Systems-Level Molecular and Immunological Evidence Identifies Th17/Treg Modulation as a Key Mechanism of CRSJ's Neuroprotection in Parkinson's Disease

Xun Li¹Xiyu Li²ShiYa Chen²Lin Wang¹Jinyan Xia¹Meiling Zheng¹Chutian Zhang³XiaoQian Chen²Jing Cai^4,5,6*

• ¹School of Integrative Chinese and Western Medicine, Fujian University of Traditional Chinese Medicine, Fuzhou, China
• ²The Third Affiliated People's Hospital, Fujian University of Traditional Chinese Medicine, Fuzhou, China
• ³Department of Neurology, Hubei Provincial Hospital of Traditional Chinese Medicine, Wu Han, China
• ⁴The Second Affiliated Hospital of Fujian University of Traditional Chinese Medicine, Fuzhou, China
• ⁵The Third Affiliated People's Hospital, Fujian University of Traditional Chinese Medicine, Fujian University of Traditional Chinese Medicine, Fuzhou, China
• ⁶Clinical Research Center for Traditional Chinese Medicine on Glucolipid Metabolic Disorders of Fujian Province, Fuzhou, China

Background: Parkinson's disease (PD) is a progressive neurodegenerative disorder in which neuroinflammation plays a central role.
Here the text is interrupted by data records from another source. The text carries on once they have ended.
Lemma word_solid w r : good_word w -> solid (w ++ r).
Proof.
  intros [Hne Hw] c r' E. destruct w as [|x w]; [done|]. injection E as <- _.
  apply Forall_cons in Hw as [[_ Hx] _]. unfold word_char in Hx.
  by destruct (strchr whitespace x).
Qed.

(** A word and the white space after it. *)
Lemma tok_word s w sp r : before s (w ++ sp ++ r) -> good_word w -> sp = [] \/ sp = [32] -> solid r ->
  (sp = [] -> forall c r', r = c :: r' -> word_char Sh.symbols c = false) ->
  Sh.gettoken line s = Ret (97, s, (s + length w)%nat) (s + length w + length sp)%nat.
Proof.
  intros Hb Hw Hsp Hr Hstop. unfold Sh.gettoken, gettoken, bind, get, modify, ret.
  rewrite (skip_ws_solid s _ Hb) by (by apply word_solid).
  destruct Hw as [Hne Hw]. destruct w as [|c w]; [done|].
  rewrite (before_char s _ Hb). change (default 0 (head ((c :: w) ++ sp ++ r))) with c.
  pose proof Hw as [[Hz Hc] _]%Forall_cons.
  rewrite (proj2 (Z.eqb_neq _ _) Hz).
  assert (E1 : strchr Sh.single c = false /\ c <> 62).
  { unfold word_char in Hc. apply andb_prop in Hc as [_ Hc]. apply negb_true_iff in Hc.
    split; [|intros ->; done]. destruct (strchr Sh.single c) eqn:E; [|done]. rewrite <- Hc.
    unfold strchr, Sh.single, Sh.symbols in *. cbn [existsb] in *.
    rewrite !orb_true_iff, !Z.eqb_eq in E.
    destruct E as [<-|[<-|[<-|[<-|[<-|[<-|?]]]]]]; done. }
  destruct E1 as [-> E62]. rewrite (proj2 (Z.eqb_neq _ _) E62).
  rewrite (skip_while_word (word_char Sh.symbols) (c :: w) _ s (sp ++ r)); [|done|by apply before_len| |].
  - cbn [length]. f_equal. apply before_app in Hb. cbn [length] in Hb. unfold skip_ws.
    rewrite (skip_while_word (strchr whitespace) sp _ _ r); [done|done|by apply before_len| |done].
    by destruct Hsp as [->| ->]; [apply Forall_nil|apply Forall_singleton].
  - eapply Forall_impl; [exact Hw|]. by intros x [_ ?].
  - intros x r' E. destruct Hsp as [->| ->]; [by eapply Hstop|]. by injection E as <- _.
Qed.

Lemma word_at s w r : before s (w ++ r) -> word line (s, (s + length w)%nat) = w.
Proof.
  intros [_ E]. unfold word. cbn [fst snd]. replace (s + length w - s)%nat with (length w) by lia.
  by rewrite E, take_app_length.
Qed.

(** The end of the line, or of the block. *)
Definition closing (r : list Z) : Prop := r = [] \/ exists r', r = 41 :: r'.

Lemma closing_solid r : closing r -> solid r.
Proof. by intros [->|[r' ->]] c r2 [= <- <-]. Qed.

(** What follows does not start with one of [toks]. *)
Definition off (toks : list Z) (r : list Z) : Prop := forall c r', r = c :: r' -> strchr toks c = false.

Lemma closing_off toks r : strchr toks 41 = false -> closing r -> off toks r.
Proof. intros Ht [->|[r' ->]] c r2 [= <- <-]. done. Qed.

Lemma word_off toks w r : (forall c, strchr toks c = true -> strchr Sh.symbols c = true) ->
  good_word w -> off toks (w ++ r).
Proof.
  intros Ht [Hne Hw] c r' E. destruct w as [|x w]; [done|]. injection E as <- _.
  apply Forall_cons in Hw as [[_ Hx] _]. unfold word_char in Hx.
  destruct (strchr toks x) eqn:E; [|done]. apply Ht in E. by rewrite E, andb_false_r in Hx.
Qed.

Lemma toks_sub toks : forallb (fun t => strchr Sh.symbols t) toks = true ->
  forall c, strchr toks c = true -> strchr Sh.symbols c = true.
Proof.
  intros H c Hc. apply existsb_exists in Hc as (t & Ht & E). apply Z.eqb_eq in E. subst t.
  rewrite forallb_forall in H. by apply H.
Qed.
(* ===== verification/VmFacts.v ===== *)
(** * What the page-table code keeps true

    The page table is read back out of memory as a function [mapping] from
    page numbers to entries; the pages a table owns are its directory, its
    tables and the frames of user memory.  The lemmas show what one walk, one
    mapping and one unmapping do to that view, and that pages only move
    between an owner and the free list. *)

From S2P Require Import Prelude CString Locks Kalloc Vm.
Import Kalloc.KallocFacts Vm.
Import Kalloc(PGSIZE, KERNBASE, PHYSTOP, V2P, P2V, ram, PGROUNDUP, PGROUNDDOWN).

(** ** Lists that grow by one element *)

Section Omap.
Context `{EqDecision A} {B : Type}.
Implicit Types (f g : A -> option B) (l : list A).

Lemma omap_ext_in f g l : (forall x, x ∈ l -> g x = f x) -> omap g l = omap f l.
Proof.
  induction l as [|x l IH]; intros H; [done|].
  assert (E : omap g l = omap f l) by (apply IH; intros; apply H; by right).
  cbn. rewrite (H x) by left. destruct (f x); [by f_equal|done].
Qed.

Lemma omap_none f l : (forall x, x ∈ l -> f x = None) -> omap f l = [].
Proof.
  induction l as [|x l IH]; intros H; [done|]. cbn. rewrite (H x) by left.
  apply IH. intros. apply H. by right.
Qed.

(** The function gains a value at one place: so does the list. *)
Lemma omap_gain f g l x b :
  NoDup l -> x ∈ l -> f x = None -> g x = Some b ->
  (forall y, y ∈ l -> y <> x -> g y = f y) -> omap g l ≡ₚ b :: omap f l.
Proof.
  intros Hnd. induction Hnd as [|y l Hy Hnd IH]; intros Hx Hf Hg H.
  { by apply not_elem_of_nil in Hx. }
  destruct (decide (y = x)) as [->|Hne].
  - cbn. rewrite Hf, Hg. rewrite (omap_ext_in f g l); [done|].
    intros z Hz. apply H; [by right|]. intros ->. done.
  - apply elem_of_cons in Hx as [->|Hx]; [done|].
    assert (E : omap g l ≡ₚ b :: omap f l).
    { apply IH; try done. intros z Hz. apply H. by right. }
    cbn. rewrite (H y) by (done || left). destruct (f y); rewrite E; [apply perm_swap|done].
Qed.

(** Two places with the same value repeat it in the list. *)
Lemma omap_NoDup_inj f l x y b :
  NoDup (omap f l) -> x ∈ l -> y ∈ l -> f x = Some b -> f y = Some b -> x = y.
Proof.
  induction l as [|z l IH]; intros Hnd Hx Hy Fx Fy.
  { by apply not_elem_of_nil in Hx. }
  assert (Hin : forall w, w ∈ l -> f w = Some b -> b ∈ omap f l).
  { intros w Hw Fw. apply list_elem_of_omap. by exists w. }
  cbn in Hnd. apply elem_of_cons in Hx as [->|Hx]; apply elem_of_cons in Hy as [->|Hy]; [done|..].
  - rewrite Fx in Hnd. apply NoDup_cons in Hnd as [Hnd _]. exfalso. eauto.
  - rewrite Fy in Hnd. apply NoDup_cons in Hnd as [Hnd _]. exfalso. eauto.
  - apply IH; try done. destruct (f z); [|done]. by apply NoDup_cons in Hnd as [_ ?].
Qed.
End Omap.

(** ** Entries as numbers *)

Lemma PTE_ADDR_eq e : PTE_ADDR e = e / 4096 * 4096.
Proof.
  unfold PTE_ADDR. change 4095 with (Z.ones 12). rewrite Z.ldiff_ones_r by lia.
  by rewrite Z.shiftr_div_pow2, Z.shiftl_mul_pow2 by lia.
Qed.
(* ===== verification/VmSpec.v ===== *)
(** * What the address-space calls promise

    The contracts of [vm.c] in terms of what a process sees: the byte behind a
    user address.  Every page is owned by one space or is free; the calls move
    pages between owners and lose none, one error path of [copyuvm] excepted. *)

From S2P Require Import Prelude CString Locks Kalloc Vm VmFacts.
Import Kalloc.KallocFacts Vm.
Import Kalloc(PGSIZE, KERNBASE, PHYSTOP, V2P, P2V, ram).

Notation mem_of s := (ram (km s)).

(** The byte a user program reads at [va], if it may. *)
Definition user_byte (m : mem) (pg va : Z) : option Z := m <$> user_addr m pg va.

Section Views.
Variable kend : Z.
Hypothesis kend_ok : KERNBASE < kend.

Lemma user_page va : 0 <= va < KERNBASE -> 0 <= va / 4096 < user_pages /\ 0 <= va / 4096 < 1048576.
Proof.
  intros H. rewrite user_pages_eq. unfold KERNBASE in *.
  assert (0 <= va / 4096 < 524288) by (split; [apply Z.div_pos|apply Z.div_lt_upper_bound]; lia). lia.
Qed.

(** A space whose pages are not written looks the same. *)
Lemma space_unchanged s pg rest l m' : space kend s pg rest l -> agree (owned (mem_of s) pg) (mem_of s) m' ->
  forall va, 0 <= va < KERNBASE -> user_addr m' pg va = user_addr (mem_of s) pg va /\
    user_byte m' pg va = user_byte (mem_of s) pg va.
Proof.
  intros Hs Hag va Hva. destruct (user_page _ Hva) as [Hu Hv].
  destruct (view_agree (mem_of s) m' pg) as [_ Hview].
  { eapply agree_sub; [|exact Hag]. unfold owned. clear. set_solver. }
  assert (E : user_addr m' pg va = user_addr (mem_of s) pg va) by (apply user_addr_ext, Hview, Hv).
  split; [done|]. unfold user_byte. rewrite E.
  destruct (user_addr (mem_of s) pg va) as [a|] eqn:Ea; [|done].
  destruct (user_addr_page kend s pg rest l va a Hs Hva Ea) as (f & Hf & _ & _ & ->).
  cbn. f_equal. apply (Hag f); [unfold owned; clear - Hf; set_solver|].
  pose proof (Z.mod_pos_bound va 4096 ltac:(lia)). unfold PGSIZE. lia.
Qed.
Congrong Shujing Granules (CRSJ), a traditional Chinese medicine formula, have shown clinical benefits in PD, yet their immunomodulatory mechanisms remain unclear. Methods: We investigated the effects of CRSJ on Th17/Treg immune balance. Liquid chromatography–tandem mass spectrometry (LC-MS/MS) was used to identify representative chemical constituents of CRSJ. Representative CRSJ compounds were characterized, and their binding affinities were evaluated by molecular docking and molecular dynamics simulations. An MPTP-induced PD mouse model was established and treated with CRSJ. Behavioral outcomes, dopaminergic neuroprotection, immune cell subsets, transcriptomic profiles, and cytokine networks were assessed using flow cytometry, RNA sequencing, multiplex assays, immunofluorescence, and Western blotting. Results: HPLC analysis identified 44 representative compounds in CRSJ spanning multiple chemical classes associated with immunomodulatory, neuroprotective, and antioxidant activities. Molecular-level prioritization of CRSJ-derived serum constituents highlighted paeoniflorin as a key Th17/Treg balance immunoregulatory candidate, exhibiting stable interactions with RORγt, Foxp3, and α-synuclein in molecular docking and molecular dynamics simulations. In an MPTP-induced Parkinson's disease mouse model, CRSJ treatment dose-dependently improved motor performance, preserved dopaminergic neurons, and reduced striatal α-synuclein accumulation. Transcriptomic profiling revealed CRSJ-associated shifts toward regulatory immune programs, characterized by attenuation of Th17-related signatures and enhancement of Treg-associated pathways, accompanied by consistent modulation of the TGF-β/SMAD3 signaling axis. These molecular changes were supported by protein-level validation. CRSJ further alleviated neuroinflammation by promoting microglial M1/M2 polarization and partially normalizing dysregulated cytokine and chemokine profiles. Integrated immunological analyses demonstrated restoration of Th17/Treg balance and suppression of CX3CL1/CX3CR1–Th17 signaling, collectively supporting an immuno-neuroprotective profile of CRSJ in PD. Conclusion: CRSJ exerts neuroprotective effects in PD by restoring Th17/Treg homeostasis and suppressing neuroinflammatory pathways, supporting its potential as an immunomodulatory therapy.